Collected data entries
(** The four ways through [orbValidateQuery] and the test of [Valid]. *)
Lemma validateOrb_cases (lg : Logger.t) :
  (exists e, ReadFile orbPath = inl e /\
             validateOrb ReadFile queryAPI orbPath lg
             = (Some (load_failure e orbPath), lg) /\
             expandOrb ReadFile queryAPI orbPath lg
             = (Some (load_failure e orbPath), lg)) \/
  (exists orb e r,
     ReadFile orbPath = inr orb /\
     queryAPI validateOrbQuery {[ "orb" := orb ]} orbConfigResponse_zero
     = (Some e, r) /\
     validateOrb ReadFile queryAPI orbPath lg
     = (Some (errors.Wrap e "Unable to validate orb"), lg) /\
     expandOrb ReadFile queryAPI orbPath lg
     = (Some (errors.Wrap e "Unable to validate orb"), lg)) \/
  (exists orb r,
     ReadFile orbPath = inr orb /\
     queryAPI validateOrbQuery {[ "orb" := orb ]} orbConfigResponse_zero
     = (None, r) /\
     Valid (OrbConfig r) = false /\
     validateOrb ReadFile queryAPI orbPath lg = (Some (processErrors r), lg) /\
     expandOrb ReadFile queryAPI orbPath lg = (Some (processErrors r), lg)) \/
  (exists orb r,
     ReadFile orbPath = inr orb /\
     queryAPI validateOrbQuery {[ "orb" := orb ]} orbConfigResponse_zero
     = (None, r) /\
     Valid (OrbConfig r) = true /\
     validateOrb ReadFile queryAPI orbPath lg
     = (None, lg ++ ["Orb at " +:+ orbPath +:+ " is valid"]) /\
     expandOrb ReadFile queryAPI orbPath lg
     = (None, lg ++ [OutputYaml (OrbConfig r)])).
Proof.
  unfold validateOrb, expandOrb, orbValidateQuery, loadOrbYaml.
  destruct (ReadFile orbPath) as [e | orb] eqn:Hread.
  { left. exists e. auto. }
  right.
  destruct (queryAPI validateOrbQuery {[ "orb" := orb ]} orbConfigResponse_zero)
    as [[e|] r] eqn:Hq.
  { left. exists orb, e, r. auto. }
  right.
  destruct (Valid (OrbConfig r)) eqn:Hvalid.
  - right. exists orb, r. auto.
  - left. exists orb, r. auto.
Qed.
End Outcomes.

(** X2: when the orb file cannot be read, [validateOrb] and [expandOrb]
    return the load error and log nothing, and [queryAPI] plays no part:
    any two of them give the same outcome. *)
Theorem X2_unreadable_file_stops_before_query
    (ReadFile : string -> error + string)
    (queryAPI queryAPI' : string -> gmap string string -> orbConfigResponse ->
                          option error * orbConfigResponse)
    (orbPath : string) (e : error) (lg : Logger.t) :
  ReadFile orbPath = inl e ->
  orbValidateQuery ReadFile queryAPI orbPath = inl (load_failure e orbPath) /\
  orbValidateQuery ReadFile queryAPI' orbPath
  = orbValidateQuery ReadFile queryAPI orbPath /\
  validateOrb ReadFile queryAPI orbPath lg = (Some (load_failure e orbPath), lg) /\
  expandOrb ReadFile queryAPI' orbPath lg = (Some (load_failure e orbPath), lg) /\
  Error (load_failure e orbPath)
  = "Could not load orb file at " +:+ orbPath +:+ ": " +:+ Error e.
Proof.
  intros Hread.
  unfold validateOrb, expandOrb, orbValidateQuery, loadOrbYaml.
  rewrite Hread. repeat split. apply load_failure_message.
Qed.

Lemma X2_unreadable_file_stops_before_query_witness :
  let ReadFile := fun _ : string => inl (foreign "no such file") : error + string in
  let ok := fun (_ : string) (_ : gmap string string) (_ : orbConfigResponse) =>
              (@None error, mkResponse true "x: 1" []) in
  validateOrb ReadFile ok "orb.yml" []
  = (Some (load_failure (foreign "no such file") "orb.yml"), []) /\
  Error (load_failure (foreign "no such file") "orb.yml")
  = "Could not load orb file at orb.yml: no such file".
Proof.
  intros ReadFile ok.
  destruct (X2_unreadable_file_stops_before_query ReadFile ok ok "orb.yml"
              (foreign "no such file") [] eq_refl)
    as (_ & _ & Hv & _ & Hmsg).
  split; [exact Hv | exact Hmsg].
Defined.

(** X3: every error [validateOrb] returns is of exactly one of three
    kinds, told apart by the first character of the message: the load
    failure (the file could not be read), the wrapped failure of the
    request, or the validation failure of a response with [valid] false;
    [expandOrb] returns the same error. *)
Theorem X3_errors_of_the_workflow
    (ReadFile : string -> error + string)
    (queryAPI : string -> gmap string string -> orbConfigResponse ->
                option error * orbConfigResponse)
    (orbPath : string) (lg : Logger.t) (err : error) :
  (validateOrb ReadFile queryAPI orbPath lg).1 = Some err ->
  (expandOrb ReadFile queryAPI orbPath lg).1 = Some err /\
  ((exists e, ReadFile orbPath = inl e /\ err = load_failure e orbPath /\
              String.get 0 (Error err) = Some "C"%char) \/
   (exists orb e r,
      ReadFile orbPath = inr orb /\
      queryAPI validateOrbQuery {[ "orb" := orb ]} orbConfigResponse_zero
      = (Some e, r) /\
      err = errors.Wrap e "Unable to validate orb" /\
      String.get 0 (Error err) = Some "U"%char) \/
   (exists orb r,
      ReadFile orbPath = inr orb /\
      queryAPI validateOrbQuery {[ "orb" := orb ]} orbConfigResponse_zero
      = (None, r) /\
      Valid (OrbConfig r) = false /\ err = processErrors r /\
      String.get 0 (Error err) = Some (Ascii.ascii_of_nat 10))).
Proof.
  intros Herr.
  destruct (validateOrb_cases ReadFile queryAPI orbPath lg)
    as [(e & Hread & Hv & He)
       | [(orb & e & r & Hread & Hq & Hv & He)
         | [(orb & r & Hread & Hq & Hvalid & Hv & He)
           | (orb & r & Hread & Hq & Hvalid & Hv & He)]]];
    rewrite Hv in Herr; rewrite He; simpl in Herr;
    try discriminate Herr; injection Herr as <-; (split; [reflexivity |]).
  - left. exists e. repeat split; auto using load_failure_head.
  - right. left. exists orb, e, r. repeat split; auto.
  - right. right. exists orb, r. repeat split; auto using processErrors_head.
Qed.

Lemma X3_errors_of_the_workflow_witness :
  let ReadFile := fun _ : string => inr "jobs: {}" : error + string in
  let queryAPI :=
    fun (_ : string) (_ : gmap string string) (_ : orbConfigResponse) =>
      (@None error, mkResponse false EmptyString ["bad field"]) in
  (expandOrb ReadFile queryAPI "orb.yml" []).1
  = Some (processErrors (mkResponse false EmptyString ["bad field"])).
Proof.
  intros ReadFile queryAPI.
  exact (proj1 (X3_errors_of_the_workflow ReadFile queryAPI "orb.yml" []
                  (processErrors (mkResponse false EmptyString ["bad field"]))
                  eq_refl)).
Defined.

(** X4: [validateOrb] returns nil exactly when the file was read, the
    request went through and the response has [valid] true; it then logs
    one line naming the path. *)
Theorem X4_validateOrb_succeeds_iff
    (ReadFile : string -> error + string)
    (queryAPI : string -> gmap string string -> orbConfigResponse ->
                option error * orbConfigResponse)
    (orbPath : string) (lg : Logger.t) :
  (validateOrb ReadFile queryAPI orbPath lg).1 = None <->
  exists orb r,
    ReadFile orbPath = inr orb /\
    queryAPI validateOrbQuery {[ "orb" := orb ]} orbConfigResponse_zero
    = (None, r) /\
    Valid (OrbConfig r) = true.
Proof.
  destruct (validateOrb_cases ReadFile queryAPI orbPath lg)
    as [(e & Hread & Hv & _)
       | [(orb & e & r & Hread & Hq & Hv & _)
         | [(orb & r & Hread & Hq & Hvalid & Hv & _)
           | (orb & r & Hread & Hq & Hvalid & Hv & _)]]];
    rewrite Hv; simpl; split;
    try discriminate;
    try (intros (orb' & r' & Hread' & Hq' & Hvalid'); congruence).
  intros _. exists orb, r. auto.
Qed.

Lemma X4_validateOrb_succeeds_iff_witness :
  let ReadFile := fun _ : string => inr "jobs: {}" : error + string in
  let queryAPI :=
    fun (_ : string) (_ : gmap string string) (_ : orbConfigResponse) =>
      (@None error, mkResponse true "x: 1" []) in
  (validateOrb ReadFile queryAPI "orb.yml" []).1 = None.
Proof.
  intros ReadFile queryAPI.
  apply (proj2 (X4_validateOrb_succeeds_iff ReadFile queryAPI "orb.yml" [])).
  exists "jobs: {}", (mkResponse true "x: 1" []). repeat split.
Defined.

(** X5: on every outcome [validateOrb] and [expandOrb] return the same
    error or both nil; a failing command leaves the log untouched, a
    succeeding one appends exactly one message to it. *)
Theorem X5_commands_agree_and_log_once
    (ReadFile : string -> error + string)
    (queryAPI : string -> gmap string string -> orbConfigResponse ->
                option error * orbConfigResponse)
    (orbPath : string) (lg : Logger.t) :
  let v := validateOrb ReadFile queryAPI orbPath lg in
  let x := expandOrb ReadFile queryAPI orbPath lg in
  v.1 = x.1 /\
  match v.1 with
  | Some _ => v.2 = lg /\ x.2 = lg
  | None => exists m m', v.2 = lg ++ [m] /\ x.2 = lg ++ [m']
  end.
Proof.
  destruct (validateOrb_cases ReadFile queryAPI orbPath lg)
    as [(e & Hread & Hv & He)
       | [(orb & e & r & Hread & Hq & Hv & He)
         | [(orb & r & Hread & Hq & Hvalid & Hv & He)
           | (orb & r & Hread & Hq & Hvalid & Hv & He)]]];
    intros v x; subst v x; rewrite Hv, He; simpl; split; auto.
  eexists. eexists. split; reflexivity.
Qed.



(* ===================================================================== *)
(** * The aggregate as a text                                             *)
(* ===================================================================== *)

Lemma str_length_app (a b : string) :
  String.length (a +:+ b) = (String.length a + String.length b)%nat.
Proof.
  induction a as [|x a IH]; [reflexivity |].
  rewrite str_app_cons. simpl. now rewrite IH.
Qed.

==

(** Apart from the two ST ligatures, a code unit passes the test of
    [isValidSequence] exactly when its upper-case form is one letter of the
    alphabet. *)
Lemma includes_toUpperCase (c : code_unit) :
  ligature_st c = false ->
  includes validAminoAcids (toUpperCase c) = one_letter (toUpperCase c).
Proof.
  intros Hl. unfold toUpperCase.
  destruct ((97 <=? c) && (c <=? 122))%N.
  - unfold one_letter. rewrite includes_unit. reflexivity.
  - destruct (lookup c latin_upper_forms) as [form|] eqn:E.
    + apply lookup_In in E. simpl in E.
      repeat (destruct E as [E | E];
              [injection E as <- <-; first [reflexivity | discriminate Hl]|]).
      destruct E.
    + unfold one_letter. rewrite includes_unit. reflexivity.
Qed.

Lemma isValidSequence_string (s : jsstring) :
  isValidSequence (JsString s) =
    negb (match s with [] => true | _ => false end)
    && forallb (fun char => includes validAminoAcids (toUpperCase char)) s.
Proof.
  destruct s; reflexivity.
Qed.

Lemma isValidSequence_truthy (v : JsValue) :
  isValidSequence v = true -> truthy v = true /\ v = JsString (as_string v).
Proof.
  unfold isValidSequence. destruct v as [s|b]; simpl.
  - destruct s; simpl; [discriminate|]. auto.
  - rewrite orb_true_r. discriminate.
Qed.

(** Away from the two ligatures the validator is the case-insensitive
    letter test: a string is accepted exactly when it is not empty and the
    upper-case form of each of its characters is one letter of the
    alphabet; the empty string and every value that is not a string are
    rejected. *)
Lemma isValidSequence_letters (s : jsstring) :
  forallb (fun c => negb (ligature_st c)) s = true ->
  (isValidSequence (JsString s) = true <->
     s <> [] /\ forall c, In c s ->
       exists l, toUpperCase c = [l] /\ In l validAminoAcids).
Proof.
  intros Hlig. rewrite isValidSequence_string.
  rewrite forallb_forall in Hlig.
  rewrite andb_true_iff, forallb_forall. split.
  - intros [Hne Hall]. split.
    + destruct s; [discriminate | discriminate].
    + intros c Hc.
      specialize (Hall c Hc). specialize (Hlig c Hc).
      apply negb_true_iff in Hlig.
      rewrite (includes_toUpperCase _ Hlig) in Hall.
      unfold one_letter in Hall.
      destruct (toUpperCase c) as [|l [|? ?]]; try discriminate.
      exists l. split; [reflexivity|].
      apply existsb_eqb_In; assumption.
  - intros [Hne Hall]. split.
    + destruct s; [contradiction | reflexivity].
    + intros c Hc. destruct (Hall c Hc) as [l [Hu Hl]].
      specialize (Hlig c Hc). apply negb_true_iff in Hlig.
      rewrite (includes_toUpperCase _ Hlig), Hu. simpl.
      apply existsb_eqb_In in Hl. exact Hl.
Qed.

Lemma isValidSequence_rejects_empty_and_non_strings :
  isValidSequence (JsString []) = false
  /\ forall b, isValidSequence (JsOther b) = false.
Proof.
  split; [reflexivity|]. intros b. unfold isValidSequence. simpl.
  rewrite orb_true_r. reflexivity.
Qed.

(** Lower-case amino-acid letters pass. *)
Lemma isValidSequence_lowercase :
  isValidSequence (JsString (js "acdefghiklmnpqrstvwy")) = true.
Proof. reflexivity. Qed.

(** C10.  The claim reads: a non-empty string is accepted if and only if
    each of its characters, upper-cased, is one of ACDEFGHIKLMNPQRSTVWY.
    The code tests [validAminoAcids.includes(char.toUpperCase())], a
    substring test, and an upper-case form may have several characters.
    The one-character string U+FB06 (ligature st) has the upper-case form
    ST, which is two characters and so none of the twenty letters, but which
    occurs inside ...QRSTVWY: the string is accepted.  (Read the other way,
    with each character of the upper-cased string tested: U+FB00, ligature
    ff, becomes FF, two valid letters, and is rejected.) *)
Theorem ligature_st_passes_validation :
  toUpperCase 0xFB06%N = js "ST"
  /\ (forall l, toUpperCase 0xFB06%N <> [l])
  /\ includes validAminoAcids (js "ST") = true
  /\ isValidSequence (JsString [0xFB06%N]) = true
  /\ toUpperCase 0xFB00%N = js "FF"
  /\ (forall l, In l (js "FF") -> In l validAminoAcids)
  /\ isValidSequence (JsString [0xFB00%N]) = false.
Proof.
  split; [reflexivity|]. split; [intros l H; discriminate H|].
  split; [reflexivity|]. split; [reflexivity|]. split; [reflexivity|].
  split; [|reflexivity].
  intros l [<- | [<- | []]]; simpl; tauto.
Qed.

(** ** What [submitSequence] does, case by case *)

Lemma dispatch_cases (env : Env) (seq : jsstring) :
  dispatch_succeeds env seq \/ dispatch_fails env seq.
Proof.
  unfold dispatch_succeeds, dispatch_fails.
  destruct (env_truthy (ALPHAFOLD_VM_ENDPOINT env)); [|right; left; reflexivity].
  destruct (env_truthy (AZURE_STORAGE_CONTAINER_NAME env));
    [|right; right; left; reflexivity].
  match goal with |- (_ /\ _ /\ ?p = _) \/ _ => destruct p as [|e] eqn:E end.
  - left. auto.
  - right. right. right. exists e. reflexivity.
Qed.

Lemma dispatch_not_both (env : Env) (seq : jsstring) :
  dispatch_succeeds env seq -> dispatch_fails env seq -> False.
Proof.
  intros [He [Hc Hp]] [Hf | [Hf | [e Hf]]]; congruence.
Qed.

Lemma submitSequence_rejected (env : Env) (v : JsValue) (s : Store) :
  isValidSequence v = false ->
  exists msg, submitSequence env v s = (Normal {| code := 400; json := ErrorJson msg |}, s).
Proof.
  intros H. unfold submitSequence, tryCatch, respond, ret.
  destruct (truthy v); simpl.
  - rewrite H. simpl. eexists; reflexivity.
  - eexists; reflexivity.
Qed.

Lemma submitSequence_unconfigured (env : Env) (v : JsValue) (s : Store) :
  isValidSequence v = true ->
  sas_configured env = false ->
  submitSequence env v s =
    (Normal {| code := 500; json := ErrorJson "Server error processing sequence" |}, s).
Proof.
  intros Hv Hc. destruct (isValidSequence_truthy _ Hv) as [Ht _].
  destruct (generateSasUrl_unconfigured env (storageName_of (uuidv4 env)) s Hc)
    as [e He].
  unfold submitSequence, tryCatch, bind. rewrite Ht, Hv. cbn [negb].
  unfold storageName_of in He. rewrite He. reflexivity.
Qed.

--

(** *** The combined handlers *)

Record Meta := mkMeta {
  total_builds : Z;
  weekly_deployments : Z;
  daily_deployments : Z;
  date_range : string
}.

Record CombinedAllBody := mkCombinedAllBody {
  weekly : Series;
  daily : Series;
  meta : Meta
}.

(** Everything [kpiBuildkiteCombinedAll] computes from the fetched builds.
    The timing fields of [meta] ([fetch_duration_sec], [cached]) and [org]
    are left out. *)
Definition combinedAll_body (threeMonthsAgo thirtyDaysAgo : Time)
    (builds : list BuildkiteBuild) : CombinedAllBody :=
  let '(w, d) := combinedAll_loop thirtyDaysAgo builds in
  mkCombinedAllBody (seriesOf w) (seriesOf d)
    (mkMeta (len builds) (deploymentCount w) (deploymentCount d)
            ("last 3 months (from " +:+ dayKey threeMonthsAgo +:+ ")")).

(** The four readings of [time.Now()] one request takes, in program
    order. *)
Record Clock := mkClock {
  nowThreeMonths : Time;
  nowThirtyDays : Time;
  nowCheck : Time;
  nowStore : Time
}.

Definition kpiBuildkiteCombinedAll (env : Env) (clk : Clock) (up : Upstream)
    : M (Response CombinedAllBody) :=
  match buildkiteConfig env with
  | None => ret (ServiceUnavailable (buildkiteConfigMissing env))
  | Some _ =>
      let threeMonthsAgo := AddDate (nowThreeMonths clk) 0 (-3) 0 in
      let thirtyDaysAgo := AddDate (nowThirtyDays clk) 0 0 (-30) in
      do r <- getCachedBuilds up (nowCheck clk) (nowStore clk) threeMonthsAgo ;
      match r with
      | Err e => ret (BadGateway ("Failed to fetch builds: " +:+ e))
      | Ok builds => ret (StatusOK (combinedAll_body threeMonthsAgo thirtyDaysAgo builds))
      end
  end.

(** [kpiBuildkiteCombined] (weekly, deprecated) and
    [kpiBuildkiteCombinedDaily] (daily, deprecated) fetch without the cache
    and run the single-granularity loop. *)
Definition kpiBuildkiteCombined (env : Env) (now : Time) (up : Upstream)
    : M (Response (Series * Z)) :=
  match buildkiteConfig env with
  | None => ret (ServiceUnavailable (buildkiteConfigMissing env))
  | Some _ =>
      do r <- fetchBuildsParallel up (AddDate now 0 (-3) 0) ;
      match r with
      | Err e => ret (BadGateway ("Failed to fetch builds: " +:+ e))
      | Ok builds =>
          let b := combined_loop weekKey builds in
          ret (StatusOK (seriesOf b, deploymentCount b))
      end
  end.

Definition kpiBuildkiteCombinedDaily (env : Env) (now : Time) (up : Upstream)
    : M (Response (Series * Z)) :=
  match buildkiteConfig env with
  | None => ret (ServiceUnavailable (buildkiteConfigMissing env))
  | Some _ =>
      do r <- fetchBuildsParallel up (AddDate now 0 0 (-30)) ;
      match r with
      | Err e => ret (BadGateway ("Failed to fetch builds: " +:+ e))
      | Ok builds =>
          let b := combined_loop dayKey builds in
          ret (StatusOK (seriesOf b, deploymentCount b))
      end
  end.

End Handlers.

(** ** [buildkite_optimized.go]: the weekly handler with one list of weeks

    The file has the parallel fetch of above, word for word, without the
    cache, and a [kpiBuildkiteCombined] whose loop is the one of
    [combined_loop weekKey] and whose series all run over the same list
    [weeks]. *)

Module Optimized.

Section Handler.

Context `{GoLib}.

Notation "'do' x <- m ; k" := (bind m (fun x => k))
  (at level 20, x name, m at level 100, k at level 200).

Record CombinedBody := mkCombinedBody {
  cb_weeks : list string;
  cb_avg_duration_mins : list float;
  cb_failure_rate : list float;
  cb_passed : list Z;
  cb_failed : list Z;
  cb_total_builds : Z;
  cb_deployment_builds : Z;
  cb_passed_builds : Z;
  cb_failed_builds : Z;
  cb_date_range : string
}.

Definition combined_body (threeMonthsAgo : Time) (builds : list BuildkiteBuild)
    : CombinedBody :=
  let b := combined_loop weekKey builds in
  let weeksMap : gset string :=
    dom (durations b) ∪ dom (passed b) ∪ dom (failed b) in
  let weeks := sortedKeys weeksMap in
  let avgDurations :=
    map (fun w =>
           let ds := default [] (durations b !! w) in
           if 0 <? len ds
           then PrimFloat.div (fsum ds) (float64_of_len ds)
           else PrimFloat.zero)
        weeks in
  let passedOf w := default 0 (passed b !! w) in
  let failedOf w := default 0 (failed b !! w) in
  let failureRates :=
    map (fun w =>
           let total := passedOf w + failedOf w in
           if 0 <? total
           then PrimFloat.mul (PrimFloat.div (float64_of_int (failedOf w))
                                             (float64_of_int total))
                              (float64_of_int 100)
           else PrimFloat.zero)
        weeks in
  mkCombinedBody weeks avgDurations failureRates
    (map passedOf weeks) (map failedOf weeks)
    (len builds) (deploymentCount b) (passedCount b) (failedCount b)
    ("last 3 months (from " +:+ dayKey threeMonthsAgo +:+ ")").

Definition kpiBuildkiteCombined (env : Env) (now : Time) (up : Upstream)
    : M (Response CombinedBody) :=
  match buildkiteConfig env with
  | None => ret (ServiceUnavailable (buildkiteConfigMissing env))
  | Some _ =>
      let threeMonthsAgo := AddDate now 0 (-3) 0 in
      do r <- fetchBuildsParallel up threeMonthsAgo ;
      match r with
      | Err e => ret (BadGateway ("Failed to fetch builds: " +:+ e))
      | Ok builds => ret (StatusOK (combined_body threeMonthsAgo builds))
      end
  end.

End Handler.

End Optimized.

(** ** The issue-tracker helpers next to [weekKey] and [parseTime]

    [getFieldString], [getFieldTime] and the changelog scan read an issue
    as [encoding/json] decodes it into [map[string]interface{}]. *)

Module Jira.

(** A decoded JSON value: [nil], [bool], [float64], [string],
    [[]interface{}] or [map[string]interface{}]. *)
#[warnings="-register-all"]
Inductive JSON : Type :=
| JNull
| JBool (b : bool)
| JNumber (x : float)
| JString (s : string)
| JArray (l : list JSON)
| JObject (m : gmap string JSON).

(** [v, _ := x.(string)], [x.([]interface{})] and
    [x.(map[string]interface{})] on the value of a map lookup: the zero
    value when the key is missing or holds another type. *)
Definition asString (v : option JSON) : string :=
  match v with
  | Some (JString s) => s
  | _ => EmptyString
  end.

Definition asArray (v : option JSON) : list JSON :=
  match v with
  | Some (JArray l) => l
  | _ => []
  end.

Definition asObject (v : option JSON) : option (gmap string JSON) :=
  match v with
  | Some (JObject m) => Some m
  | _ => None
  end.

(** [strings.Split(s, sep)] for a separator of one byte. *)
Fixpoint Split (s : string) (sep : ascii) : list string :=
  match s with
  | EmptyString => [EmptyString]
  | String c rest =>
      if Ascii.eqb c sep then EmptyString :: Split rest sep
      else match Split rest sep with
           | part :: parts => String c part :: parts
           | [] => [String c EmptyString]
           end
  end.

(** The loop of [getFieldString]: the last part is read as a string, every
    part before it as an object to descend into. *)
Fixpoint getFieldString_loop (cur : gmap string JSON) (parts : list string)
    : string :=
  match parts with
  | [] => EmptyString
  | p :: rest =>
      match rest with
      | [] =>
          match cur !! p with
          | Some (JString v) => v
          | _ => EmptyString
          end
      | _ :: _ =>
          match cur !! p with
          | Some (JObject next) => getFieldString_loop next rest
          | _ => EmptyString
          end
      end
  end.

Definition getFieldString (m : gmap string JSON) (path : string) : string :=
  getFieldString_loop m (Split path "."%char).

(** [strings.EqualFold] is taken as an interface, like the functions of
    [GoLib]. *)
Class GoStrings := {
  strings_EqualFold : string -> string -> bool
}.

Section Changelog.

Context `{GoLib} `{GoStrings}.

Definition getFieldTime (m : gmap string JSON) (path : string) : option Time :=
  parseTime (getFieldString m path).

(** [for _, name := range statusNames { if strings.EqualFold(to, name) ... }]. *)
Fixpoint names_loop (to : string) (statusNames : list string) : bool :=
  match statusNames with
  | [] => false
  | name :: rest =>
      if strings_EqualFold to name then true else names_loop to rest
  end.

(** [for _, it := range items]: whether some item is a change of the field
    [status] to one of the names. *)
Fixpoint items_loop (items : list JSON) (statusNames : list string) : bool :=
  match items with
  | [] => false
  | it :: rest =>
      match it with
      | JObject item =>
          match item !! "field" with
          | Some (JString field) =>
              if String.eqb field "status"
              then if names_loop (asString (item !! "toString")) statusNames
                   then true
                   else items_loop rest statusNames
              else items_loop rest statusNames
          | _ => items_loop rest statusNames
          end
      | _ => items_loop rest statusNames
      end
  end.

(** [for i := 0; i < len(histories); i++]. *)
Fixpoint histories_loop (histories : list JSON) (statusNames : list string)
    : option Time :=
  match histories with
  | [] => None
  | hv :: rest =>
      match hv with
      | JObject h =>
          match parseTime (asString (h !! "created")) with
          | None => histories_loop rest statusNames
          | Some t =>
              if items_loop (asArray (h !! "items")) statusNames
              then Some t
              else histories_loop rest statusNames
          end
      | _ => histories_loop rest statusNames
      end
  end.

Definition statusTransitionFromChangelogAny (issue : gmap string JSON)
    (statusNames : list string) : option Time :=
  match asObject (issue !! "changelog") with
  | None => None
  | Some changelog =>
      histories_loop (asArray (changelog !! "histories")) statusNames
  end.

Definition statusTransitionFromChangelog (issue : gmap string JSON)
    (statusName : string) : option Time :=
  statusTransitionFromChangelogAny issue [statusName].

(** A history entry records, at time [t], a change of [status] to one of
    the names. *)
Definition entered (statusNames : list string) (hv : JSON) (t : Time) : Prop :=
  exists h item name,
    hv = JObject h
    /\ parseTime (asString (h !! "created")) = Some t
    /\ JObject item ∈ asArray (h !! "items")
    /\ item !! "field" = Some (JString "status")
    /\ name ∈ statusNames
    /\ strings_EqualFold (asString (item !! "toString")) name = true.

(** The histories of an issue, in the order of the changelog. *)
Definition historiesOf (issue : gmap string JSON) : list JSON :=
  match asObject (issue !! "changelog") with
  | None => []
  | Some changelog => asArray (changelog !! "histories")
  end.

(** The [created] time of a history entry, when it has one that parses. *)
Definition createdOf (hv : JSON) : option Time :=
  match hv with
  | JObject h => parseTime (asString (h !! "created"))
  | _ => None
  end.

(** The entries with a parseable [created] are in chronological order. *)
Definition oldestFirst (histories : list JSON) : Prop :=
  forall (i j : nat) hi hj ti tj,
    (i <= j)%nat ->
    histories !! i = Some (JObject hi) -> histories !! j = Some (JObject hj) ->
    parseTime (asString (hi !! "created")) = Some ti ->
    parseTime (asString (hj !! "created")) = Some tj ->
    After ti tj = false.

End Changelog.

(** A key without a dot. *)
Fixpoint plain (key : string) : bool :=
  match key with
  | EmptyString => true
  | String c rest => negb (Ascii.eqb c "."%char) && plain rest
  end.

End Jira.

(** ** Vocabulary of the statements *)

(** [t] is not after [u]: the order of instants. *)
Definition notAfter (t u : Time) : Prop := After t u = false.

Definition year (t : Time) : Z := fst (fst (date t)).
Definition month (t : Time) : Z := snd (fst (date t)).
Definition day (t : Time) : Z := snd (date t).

INSTRUCTIONS TO FOLLOW =>
In the records, which lines mention the word "thirtyDaysAgo"? Copy those lines.

RESULT OF THIS EXERCISE =>
Definition combinedAll_body (threeMonthsAgo thirtyDaysAgo : Time)
  let '(w, d) := combinedAll_loop thirtyDaysAgo builds in
      let thirtyDaysAgo := AddDate (nowThirtyDays clk) 0 0 (-30) in
      | Ok builds => ret (StatusOK (combinedAll_body threeMonthsAgo thirtyDaysAgo builds))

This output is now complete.